In 2022, the US used about 135 billion gallons of gasoline, per the US Energy Information Administration.

Maybe more importantly, many politicians use this number in their election campaigns to say how great they are and how bad the other opponent is. Even though neither honestly have much directly to do in the complex setting of gas prices.

What neither is talking about is the devaluation of our currency, probably because that doesn’t fit into a sound bite… or maybe they actually don’t know.

So, let’s look at gas prices from a USD and BTC perspective.


Average Gas Price USD

Average Gas Price BTC













All things considered, gas prices from a USD perspective remained relatively stable from 2014 to 2020. In fact, $3 in 2014 dollars would take about $4 in 2023 dollars for the same buying power, accounting for inflation. So, gas prices were flat or slightly decreased, when you account for inflation, at least for the first half of the year compared here.
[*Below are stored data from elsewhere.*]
Lemma amend_snoc (transcript : string) (earlier : list LogEntry.t) (last : LogEntry.t) :
  amend transcript (earlier ++ [last])
  = earlier ++ [LogEntry.with_speech last transcript].
Proof.
  unfold amend, Array.get, Array.mapi.
  assert (Hlen : (Array.length (earlier ++ [last]) - 1 = Array.length earlier)%Z).
  { unfold Array.length. rewrite length_app. simpl. lia. }
  rewrite Hlen.
  destruct (Z.ltb_spec (Array.length earlier) 0) as [Hneg|_];
    [unfold Array.length in Hneg; lia|].
  unfold Array.length at 1. rewrite Nat2Z.id.
  rewrite nth_error_app2, Nat.sub_diag by lia. simpl nth_error.
  rewrite mapi_from_app, mapi_from_below by lia.
  simpl. rewrite Z.eqb_refl. reflexivity.
Qed.

Lemma amend_length (transcript : string) (log : list LogEntry.t) :
  List.length (amend transcript log) = List.length log.
Proof.
  destruct log as [|x log] using rev_ind; [reflexivity|].
  rewrite amend_snoc, !length_app. reflexivity.
Qed.

Lemma nonempty_snoc {A : Type} (l : list A) :
  l <> [] -> exists earlier last, l = earlier ++ [last].
Proof.
  destruct l as [|x l] using rev_ind; [congruence|].
  intros _. exists l, x. reflexivity.
Qed.

(** ** C4 *)

(** C4. On a non-empty log the recognizer's result callback replaces the
    speech of the last entry by the transcript and nothing else: the last
    entry keeps its time and emotion, the earlier entries and the length of
    the log are unchanged, and so are the sample buffer and the current
    emotion. *)
Theorem onresult_amends_last_only (st : State) (transcript : string) :
  emotionsLog st <> [] ->
  exists earlier last,
    emotionsLog st = earlier ++ [last]
    /\ emotionsLog (onresult st transcript)
       = earlier ++ [LogEntry.mk (LogEntry.time last) (LogEntry.emotion last) transcript]
    /\ List.length (emotionsLog (onresult st transcript)) = List.length (emotionsLog st)
    /\ emotionBuffer (onresult st transcript) = emotionBuffer st
    /\ currentEmotion (onresult st transcript) = currentEmotion st
    /\ step st (SpeechResult transcript) = onresult st transcript.
Proof.
  intros Hne. destruct (nonempty_snoc _ Hne) as (earlier & last & Hlog).
  exists earlier, last. simpl. rewrite Hlog, amend_snoc, !length_app.
  repeat split; reflexivity.
Qed.

Lemma onresult_amends_last_only_witness :
  emotionsLog one_entry <> []
  /\ exists earlier last,
       emotionsLog one_entry = earlier ++ [last]
       /\ emotionsLog (onresult one_entry "hello")
          = earlier ++ [LogEntry.mk (LogEntry.time last) (LogEntry.emotion last) "hello"]
       /\ List.length (emotionsLog (onresult one_entry "hello"))
          = List.length (emotionsLog one_entry)
       /\ emotionBuffer (onresult one_entry "hello") = emotionBuffer one_entry
       /\ currentEmotion (onresult one_entry "hello") = currentEmotion one_entry
       /\ step one_entry (SpeechResult "hello") = onresult one_entry "hello".
Proof.
  assert (Hne : emotionsLog one_entry <> []) by discriminate.
  split; [exact Hne|].
  exact (onresult_amends_last_only one_entry "hello" Hne).
Defined.

(** ** C5 *)

(** C5. On an empty log the result callback changes nothing: the log stays
    empty, of length 0, and the transcript appears nowhere in the state. *)
Theorem onresult_empty_log (buffer : list Sample.t) (current transcript : string) :
  amend transcript [] = []
  /\ onresult (mkState buffer [] current) transcript = mkState buffer [] current
  /\ step (mkState buffer [] current) (SpeechResult transcript) = mkState buffer [] current
  /\ List.length (emotionsLog (onresult (mkState buffer [] current) transcript)) = 0%nat.
Proof. repeat split. Qed.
However, at the same time, from a BTC perspective, the price dropped considerably, and remains low. The pattern of eggs, cars, and homes holds consistent when compared to gas too.

What This Tells Us

Most of us know that inflation is painful. However, the pace has been so relatively slow that we don’t struggle as much and just write it off as part of life.

However, when you zoom out, and when it’s compared to a hard asset, the images are pretty compelling. 

Now, many will go to a story of “if I only bought Bitcoin at $100” - and yes, that would be a great move years ago, but we can’t go back in time.

But, we can go forward. And, if you look at the patterns here, it’s clear that fiat currencies like the USD will continue to devalue - and make it harder to make ends meet. At the same time, hard currencies like Bitcoin will continue to see increased buying power.

And, instead of buying the equivalent of “copy watches”, like I did early in my life, you can buy and hold the best money there is - Bitcoin.

At Avid Intent, this is why we recommend adding Bitcoin to your assets that you leave as a legacy, in your inheritance. Over decades, the patterns you see in this document will continue. Put simply, there’s a very strong chance that you can leave more to your heirs in Bitcoin than just leaving something based on the USD.